PRESIDENT'S ESSAY
Sexual Anarchy, Political Tyranny
POSTED
February 12, 2019

In the second volume of Robert Jenson’s Systematic Theology (2001), he discusses the Ten Words. His treatment of “Thou shalt not commit adultery” is profoundly important.

Sexuality is the intersection of sensuality and reproduction. Sensuality is “the sheer fact that the subject is drawn to an object; it is captivation by touching and seeing and hearing and smelling and tasting” (88). We’re often asexually sensual – when we’re stopped in our tracks by a sunset, the aroma of a flower, an aria.

That sex has to do with reproduction is, or should be, obvious. Jenson calls it God’s “most humourous idea” that the human race perpetuates itself through “an act performed between humans” with bodies “distinguished from and directed to one another by sheer plumbing” (89).

Sexuality is “the location of the most intense sensuality of which we are capable in the plumbing by which humanity is divided into two mutually fitted kinds” (89). Sexual attraction and pleasure captivate us, and this captivation is centered in our reproductive “plumbing” as male or female.

We’re always “there for one another” through our bodies. We are social beings because our bodies connect us with each another, in speech, touch, sight and smell.

If we were not sexual beings, our social life might be a matter of choice and contract.
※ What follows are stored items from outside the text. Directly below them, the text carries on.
(* ===== verification/McpClientProofs.v ===== *)
(** What the MCP client guarantees for any timing and any splitting of the
    server's bytes. *)
From stdpp Require Import options.
From S2P Require Import Prelude Values Json McpClient.
Unset Default Proof Using.

Definition bytes_of (l : list (Z * ascii)) : string := String.string_of_list_ascii l.*2.
Lemma bytes_of_app l l' : bytes_of (l ++ l') = bytes_of l +:+ bytes_of l'.
Proof.
  unfold bytes_of. rewrite fmap_app. induction l.*2 as [|c cs IH]; [done|]. cbn. by rewrite IH.
Qed.
Lemma bytes_of_length l : String.length (bytes_of l) = length l.
Proof. unfold bytes_of. induction l as [|[t c] l IH]; [done|]. cbn in *. by rewrite IH. Qed.

#[local] Arguments bytes_of : simpl never.

(** [s'] is [s] after these bytes were read. *)
Record took (s s' : mcp) (data : string) : Prop := {
  tk_bytes : ∃ l, incoming s = l ++ incoming s' ∧ bytes_of l = data;
  tk_clock : (clock s <= clock s')%Z;
  tk_rest : has_process s' = has_process s ∧ request_id s' = request_id s ∧ eof_at s' = eof_at s ∧ exit_at s' = exit_at s ∧
            written s' = written s ∧ live s' = live s
}.
Lemma took_refl s : took s s "".
Proof. split; [by exists []|lia|done]. Qed.
Lemma took_trans s1 s2 s3 a b : took s1 s2 a → took s2 s3 b → took s1 s3 (a +:+ b).
Proof.
  intros [(l1 & E1 & B1) C1 R1] [(l2 & E2 & B2) C2 R2]. split.
  - exists (l1 ++ l2). by rewrite E1, E2, bytes_of_app, B1, B2, app_assoc.
  - lia.
  - destruct R1 as (? & ? & ? & ? & ? & ?), R2 as (? & ? & ? & ? & ? & ?). split_and!; congruence.
Qed.
Lemma took_length s s' data : took s s' data → length (incoming s) = String.length data + length (incoming s').
Proof. intros [(l & -> & <-) _ _]. by rewrite length_app, bytes_of_length. Qed.
Lemma took_clock s t : (clock s <= t)%Z → took s (set_clock t s) "".
Proof. intros Ht. split; [by exists []|done|by destruct s]. Qed.

Lemma bytes_split l a b : bytes_of l = a +:+ b → ∃ l1 l2, l = l1 ++ l2 ∧ bytes_of l1 = a ∧ bytes_of l2 = b.
Proof.
  revert a. induction l as [|[t c] l IH]; intros a H.
  - exists [], []. destruct a; [by destruct b|done].
  - destruct a as [|c' a]; [by exists [], ((t, c) :: l)|]. change (String c (bytes_of l) = String c' (a +:+ b)) in H. injection H as -> H.
    destruct (IH a H) as (l1 & l2 & -> & <- & <-). by exists ((t, c') :: l1), l2.
Qed.

(** ** The first empty line of a header *)

Fixpoint line_feeds (s : string) : nat := match s with "" => 0 | String c s => (if decide (c = LF) then 1 else 0) + line_feeds s end.
Lemma line_feeds_app s t : line_feeds (s +:+ t) = line_feeds s + line_feeds t.
Proof. induction s as [|c s IH]; [done|]. change (String c s +:+ t) with (String c (s +:+ t)). cbn [line_feeds]. rewrite IH. lia. Qed.
Lemma delimiter_line_feeds s : py_substring delimiter s = true → 2 ≤ line_feeds s.
Proof. intros H. apply substring_app in H as (a & b & ->). rewrite !line_feeds_app. change (line_feeds delimiter) with 2. lia. Qed.
(** A proper part of a text that ends with a line feed has one fewer. *)
Lemma line_feeds_part t a b : t +:+ String LF "" = a +:+ b → b ≠ "" → line_feeds a ≤ line_feeds t.
Proof.
  revert a. induction t as [|c t IH]; intros a H Hb.
  - destruct a as [|c a]; [cbn; lia|]. change (String LF "" = String c (a +:+ b)) in H. injection H as _ H. destruct a; [|done]. by destruct b.
  - destruct a as [|c' a]; [cbn; lia|]. change (String c (t +:+ String LF "") = String c' (a +:+ b)) in H. injection H as -> H.
    cbn [line_feeds]. specialize (IH a H Hb). lia.
Qed.

Definition plain_line (s : string) : bool := forallb (λ c, negb (bool_decide (c = CR)) && negb (bool_decide (c = LF))) (String.list_ascii_of_string s).
Lemma plain_line_cons c s : plain_line (String c s) = true → c ≠ CR ∧ c ≠ LF ∧ plain_line s = true.
Proof. unfold plain_line. cbn. rewrite !andb_true_iff, !negb_true_iff, !bool_decide_eq_false. by intros [[? ?] ?]. Qed.
Lemma plain_line_feeds s : plain_line s = true → line_feeds s = 0.
Proof. induction s as [|c s IH]; [done|]. intros (_ & H & Hs)%plain_line_cons. cbn [line_feeds]. rewrite decide_False by done. by apply IH. Qed.
Lemma plain_line_app s t : plain_line s = true → plain_line t = true → plain_line (s +:+ t) = true.
Proof.
  intros Hs Ht. induction s as [|c s IH]; [done|]. apply plain_line_cons in Hs as (H1 & H2 & Hs).
  change (negb (bool_decide (c = CR)) && negb (bool_decide (c = LF)) && plain_line (s +:+ t) = true). by rewrite !bool_decide_eq_false_2, IH.
Qed.
Lemma split_plain_line a b : plain_line a = true → split_lines (a +:+ crlf +:+ b) = a :: split_lines b.
Proof.
  induction a as [|c a IH]; [done|]. intros (H & _ & Ha)%plain_line_cons. specialize (IH Ha). change (String c a +:+ crlf +:+ b) with (String c (a +:+ crlf +:+ b)).
  destruct (a +:+ crlf +:+ b) as [|d t] eqn:E; [by destruct a|]. cbn [split_lines] in *. rewrite decide_False by (by intros [? _]).
  by rewrite IH.
Qed.

(** The header that [_write_message] puts before [n] bytes. *)
Definition header_of (n : Z) : string := "Content-Length: " +:+ pretty n +:+ delimiter.
Lemma header_line (n : Z) : plain_line ("Content-Length: " +:+ pretty n) = true.
Proof. apply plain_line_app; [done|]. by apply pretty_chars. Qed.
Lemma header_parsed n : _parse_content_length (header_of n) = Ok n.
Proof.
  unfold _parse_content_length, header_of, delimiter. rewrite <- str_app_assoc, split_plain_line by apply header_line. change (split_lines crlf) with [""; ""].
  cbn [List.find]. change (is_length_line ("Content-Length: " +:+ pretty n)) with true. cbv iota beta zeta.
  change (after_colon ("Content-Length: " +:+ pretty n)) with (" " +:+ pretty n). change (py_strip (" " +:+ pretty n)) with (py_strip (pretty n)).
  by rewrite py_strip_pretty, int_of_str_pretty.
Qed.
(** No part of it ends with an empty line but the whole. *)
Lemma header_minimal n a b : header_of n = a +:+ b → b ≠ "" → py_substring delimiter a = false.
Proof.
  intros H Hb. apply not_true_is_false. intros Hs%delimiter_line_feeds.
  set (t := ("Content-Length: " +:+ pretty n) +:+ String CR (String LF (String CR ""))).
  assert (header_of n = t +:+ String LF "") as E by (unfold t, header_of; by rewrite !str_app_assoc).
  rewrite E in H. apply line_feeds_part in H; [|done]. unfold t in H. rewrite line_feeds_app, (plain_line_feeds _ (header_line n)) in H.
  change (line_feeds (String CR (String LF (String CR "")))) with 1 in H. lia.
Qed.

Section mcp_proofs.
Context (float_repr : Q → string) (decode_replace : string → string) (utf8_decode : string → result string) (json_loads : string → result pyval).
Context (answers : string → Z → delivery) (tick timeout : Z).
Hypothesis tick_pos : (0 < tick)%Z.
We could associate or not, as whim dictated. Sexuality ensures that the communal form of our humanity isn’t an “ideal or demand.” Sexuality roots our directedness to one another in “a fact about us” (89), a fact about our bodies.
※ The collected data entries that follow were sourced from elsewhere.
(* ===== verification/OpenClaw.v ===== *)
(** The client of OpenClaw gateways ([eap/environment/openclaw_client.py]) and
    the tool built on it ([eap/environment/tools/openclaw_tools.py]), over the
    HTTP client of [Providers].

    A failure of a gateway is a value of its own, [OpenClawToolInvokeError], with
    the fields of the exception; any other exception is an [exn].  Releasing the
    pooled session has no counterpart. *)
From stdpp Require Import options.
From S2P Require Import Prelude Values Json Text Providers.
Unset Default Proof Using.

Record OpenClawToolInvokeRequest := { oc_name : string; oc_arguments : list (string * pyval) }.
Record OpenClawToolInvokeResponse := { oc_status_code : Z; oc_payload : list (string * pyval) }.
Record OpenClawToolInvokeError := {
  er_message : string; er_status_code : Z; er_error_type : string; er_details : option (list (string * pyval)); er_retry_after_seconds : option Z
}.

(** [except ValueError]: JSON and UTF-8 errors are kinds of it. *)
Definition value_error_caught (c : exn_class) : bool :=
  is_value_error c || bool_decide (c = JSONDecodeError) || bool_decide (c = OtherError "UnicodeDecodeError").
(** A text that is not blank, stripped. *)
Definition stripped (v : option pyval) : option string :=
  match v with Some (PStr s) => if py_blank s then None else Some (py_strip s) | _ => None end.

Definition _parse_retry_after_seconds (value : option string) : option Z :=
  match value with
  | None => None
  | Some value => if decide (py_strip value = "") then None else int_of_str (py_strip value)
  end.
(** [payload.get("error")] where it is a dictionary *)
Definition error_dict (payload : list (string * pyval)) : option (list (string * pyval)) :=
  match dict_get payload "error" with Some (PDict d) => Some d | _ => None end.
Definition nested (payload : list (string * pyval)) (k : string) : option pyval := d ← error_dict payload; dict_get d k.
Definition _extract_error_code (payload : list (string * pyval)) : option string :=
  match stripped (nested payload "code") with Some c => Some c | None => stripped (dict_get payload "code") end.
Definition _extract_error_message (payload : list (string * pyval)) (default_message : string) : string :=
  match stripped (nested payload "message") with
  | Some m => m
  | None => default default_message (stripped (dict_get payload "message"))
  end.
(** [details.update(value)], or [details["details"] = value] *)
Definition add_details (details : list (string * pyval)) (value : option pyval) : list (string * pyval) :=
  match value with
  | Some (PDict d) => foldl (λ details kv, dict_set details kv.1 kv.2) details d
  | None | Some PNone => details
  | Some v => dict_set details "details" v
  end.
Definition _extract_error_details (payload : list (string * pyval)) (fallback_code : option string) : option (list (string * pyval)) :=
  let details := add_details [] (nested payload "details") in
  let details := add_details details (dict_get payload "details") in
  let details := match fallback_code with
    | Some c => if negb (bool_decide (c = "")) && is_None (dict_get details "code") then dict_set details "code" (PStr c) else details
    | None => details
    end in
  match details with [] => None | _ => Some details end.
Definition _map_error_type (status_code : Z) (error_code : option string) : string :=
  if py_substring "POLICY_DENIED" (py_upper (default "" error_code)) then "policy_denied"
  else if bool_decide (status_code = 401 ∨ status_code = 403)%Z then "unauthorized"
  else if bool_decide (status_code = 429)%Z then "rate_limited"
  else if bool_decide (status_code = 400)%Z then "validation_error"
  else "tool_execution_error".

Definition success (status_code : Z) : bool := ((200 <=? status_code) && (status_code <? 300))%Z.

Section openclaw.
Context (float_repr : Q → string) (net : network).
Abbreviation M := (stm wire).

(** [_read_json_payload] *)
Definition _read_json_payload (response : http_response) : result (list (string * pyval)) :=
  payload ← match rs_json response with
            | Raise e => if value_error_caught (exn_cls e)
                         then Ok (PDict [("message", PStr (str_or (Some (py_strip (rs_text response))) "OpenClaw response was not valid JSON."))])
                         else Raise e
            | r => r
            end;
  Ok (match payload with PDict d => d | v => [("message", PStr (json_dumps float_repr v))] end).

(** What comes of a response. *)
Abbreviation outcome := (OpenClawToolInvokeResponse + OpenClawToolInvokeError)%type.
Definition failure (response : http_response) (payload : list (string * pyval)) : OpenClawToolInvokeError :=
  let error_code := _extract_error_code payload in
  {| er_message := _extract_error_message payload ("OpenClaw /tools/invoke failed with HTTP " +:+ pretty (status_code response) +:+ ".");
     er_status_code := status_code response; er_error_type := _map_error_type (status_code response) error_code;
     er_details := _extract_error_details payload error_code;
     er_retry_after_seconds := _parse_retry_after_seconds (header "Retry-After" (rs_headers response)) |}.
Definition outcome_of (response : http_response) : result outcome :=
  payload ← _read_json_payload response;
  Ok (if success (status_code response) then inl {| oc_status_code := status_code response; oc_payload := payload |}
      else inr (failure response payload)).

Definition set_if_given (k : string) (v : option string) (headers : list (string * string)) : list (string * string) :=
  match v with Some v => if py_blank v then headers else dict_set headers k (py_strip v) | None => headers end.
Definition openclaw_headers (key : string) (account_id channel_id : option string) : list (string * string) :=
  set_if_given "x-openclaw-channel-id" channel_id
    (set_if_given "x-openclaw-account-id" account_id [("Authorization", "Bearer " +:+ key); ("Content-Type", "application/json")]).
(** [normalized_base.startswith(("http://", "https://"))] *)
Definition http_url (u : string) : bool := py_startswith u "http://" || py_startswith u "https://".
Definition invoke_openclaw_tools_api (base_url api_key : string) (request : OpenClawToolInvokeRequest) (timeout_seconds : Z)
    (account_id channel_id : option string) (http_client : option BoundedHTTPClient) : M outcome :=
  let normalized_base := rstrip_slashes (py_strip base_url) in
  st_raise_if (negb (http_url normalized_base)) (value_error "base_url must start with http:// or https://");;
  let normalized_key := py_strip api_key in
  st_raise_if (bool_decide (normalized_key = "")) (value_error "api_key cannot be empty");;
  st_raise_if (py_blank (oc_name request)) (value_error "request.name cannot be empty");;
  client ← st_lift (match http_client with Some c => Ok c | None => default_http_client timeout_seconds end);
  response ← post net client {| rq_method := "POST"; rq_url := normalized_base +:+ "/tools/invoke"; rq_params := [];
                            rq_json := PDict [("name", PStr (oc_name request)); ("arguments", PDict (oc_arguments request))];
                            rq_headers := openclaw_headers normalized_key account_id channel_id; rq_stream := false;
                            rq_timeout := timeout client |};
  closing (st_lift (outcome_of response)).

(** [OpenClawToolsClient] *)
Record OpenClawToolsClient := {
  oc_base_url : string; oc_api_key : string; oc_timeout_seconds : Z; oc_account_id : option string; oc_channel_id : option string;
  oc_http_client : BoundedHTTPClient
}.
Definition new_openclaw_client (base_url api_key : string) (timeout_seconds : Z) (account_id channel_id : option string)
    (http_client : option BoundedHTTPClient) : result OpenClawToolsClient :=
  client ← match http_client with Some c => Ok c | None => default_http_client timeout_seconds end;
  Ok {| oc_base_url := base_url; oc_api_key := api_key; oc_timeout_seconds := timeout_seconds; oc_account_id := account_id;
        oc_channel_id := channel_id; oc_http_client := client |}.
Definition invoke (c : OpenClawToolsClient) (request : OpenClawToolInvokeRequest) : M outcome :=
  invoke_openclaw_tools_api (oc_base_url c) (oc_api_key c) request (oc_timeout_seconds c) (oc_account_id c) (oc_channel_id c) (Some (oc_http_client c)).

(** [invoke_openclaw_tool]: what the step gets. *)
Definition failure_message (e : OpenClawToolInvokeError) : string :=
  "OpenClaw /tools/invoke failed (" +:+ er_error_type e +:+ ", status=" +:+ pretty (er_status_code e) +:+ "): " +:+ er_message e.
Definition invoke_openclaw_tool (base_url api_key tool_name : string) (tool_arguments : option (list (string * pyval))) (timeout_seconds : Z)
    (account_id channel_id : option string) : M string :=
  o ← invoke_openclaw_tools_api base_url api_key {| oc_name := tool_name; oc_arguments := default [] tool_arguments |} timeout_seconds
        account_id channel_id None;
  match o with
  | inl response => mret (json_dumps_sorted float_repr (PDict (oc_payload response)))
  | inr e => st_raise (Exn RuntimeError (failure_message e))
  end.

(** ** What a call sends and reports *)

(** The client of a call: three tries of a request at most, after failures that
    may pass and answers that say to try again. *)
Record default_policy (t : Z) (c : BoundedHTTPClient) : Prop := {
  dp_time : (0 < t)%Z ∧ timeout c = (if Qle_bool (inject_Z t) 5 then inject_Z t else 5%Q, inject_Z t);
  dp_retries : max_retries c = 2%Z;
  dp_statuses : status_forcelist c = [429; 500; 502; 503; 504]%Z;
  dp_methods : allowed_methods c = ["GET"; "POST"];
  dp_waits : respect_retry_after_header c = true
}.
Lemma default_client_Ok t c : default_http_client t = Ok c → default_policy t c.
Proof.
  unfold default_http_client, new_http_client, mbind, result_bind, raise_if. destruct (Qle_bool (inject_Z t) 0) eqn:E; [done|]. cbn [default].
  set (ct := if Qle_bool (inject_Z t) 5 then inject_Z t else 5%Q). destruct (Qle_bool ct 0); [done|]. intros [= <-]. split; try done. split; [|done]. apply Z.nle_gt. intros Ht.
  assert (Qle_bool (inject_Z t) 0 = true) as H by (apply Qle_bool_iff; change 0%Q with (inject_Z 0); by rewrite <- Zle_Qle). congruence.
Qed.
Lemma default_client_Raise t e : default_http_client t = Raise e → ∃ m, e = value_error m.
Proof.
  unfold default_http_client, new_http_client, mbind, result_bind, raise_if. destruct (Qle_bool (inject_Z t) 0); [intros [= <-]; by eexists|]. cbn [default].
  set (ct := if Qle_bool (inject_Z t) 5 then inject_Z t else 5%Q). destruct (Qle_bool ct 0); [intros [= <-]; by eexists|done].
Qed.
Lemma set_if_given_other k v (h : list (string * string)) k' : k ≠ k' → dict_get (set_if_given k v h) k' = dict_get h k'.
Proof. intros Hk. unfold set_if_given. destruct v as [v|]; [|done]. destruct (py_blank v); [done|]. by apply dict_get_set_ne. Qed.
(** The request a call stands for. *)
Record asked (base_url api_key tool_name : string) (arguments : list (string * pyval)) (timeout_seconds : Z) (rq : http_request) : Prop := {
  as_method : rq_method rq = "POST";
  as_url : http_url (rstrip_slashes (py_strip base_url)) = true ∧ rq_url rq = rstrip_slashes (py_strip base_url) +:+ "/tools/invoke";
  as_body : rq_json rq = PDict [("name", PStr tool_name); ("arguments", PDict arguments)] ∧ py_blank tool_name = false;
  as_key : py_strip api_key ≠ "" ∧ dict_get (rq_headers rq) "Authorization" = Some ("Bearer " +:+ py_strip api_key);
  as_time : (0 < timeout_seconds)%Z ∧ (rq_timeout rq).2 = inject_Z timeout_seconds
}.
(** The kind of a failure, from the response's status and the error code in its
    body. *)
Record kind_of_failure (status : Z) (code : option string) (kind : string) : Prop := {
  kf_denied : kind = "policy_denied" ↔ ∃ c, code = Some c ∧ py_substring "POLICY_DENIED" (py_upper c) = true;
  kf_status : kind ≠ "policy_denied" →
    match status with 401%Z | 403%Z => kind = "unauthorized" | 429%Z => kind = "rate_limited" | 400%Z => kind = "validation_error"
                    | _ => kind = "tool_execution_error" end
}.
Lemma error_type_kind status code : kind_of_failure status code (_map_error_type status code).
Proof.
  unfold _map_error_type. destruct (py_substring _ _) eqn:E.
  - split; [|done]. split; [|done]. intros _. destruct code as [c|]; [by exists c|done].
  - split.
    + split; [by repeat case_bool_decide|]. intros (c & -> & Hc). cbn in E. congruence.
    + intros _. case_bool_decide as H1; [by destruct H1 as [-> | ->]|]. case_bool_decide as H2; [by subst|]. case_bool_decide as H3; [by subst|].
      destruct status as [|p|p]; try done. repeat (destruct p as [p|p|]; try done); exfalso; auto.
Qed.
This means, Jenson argues, “the family is the essential institution of any community. . . . The institutionalization of sexuality is the foundation of all communal institutionalization” (90).

If that’s true, our late modern refusal to institutionalize sexuality is insane. We work on the principle we learned from John Stuart Mill: “What someone does in bed is not the law's business, so long as no one is hurt.”

The truth is the opposite: “what I do in bed is the area of my action in which the community has the most urgent interest, the area for which it must legislate if it is to legislate at all” (90).

Our laws are failing the “reality test” (91). And that is dangerous. “A sexually anarchic society cannot be a free society,” Jenson warns. “No society can endure mere shapelessness; when the objective foundation of community is systematically violated the society must and will hold itself together by arbitrary force” (91).

Jenson was writing before Obergefell, before the rise of aggressive transgenderism and sexual fascism. One might call him a prophet, but Jenson is modest. He claims only to record “what is visibly happening in late-twentieth-century Western societies” (91).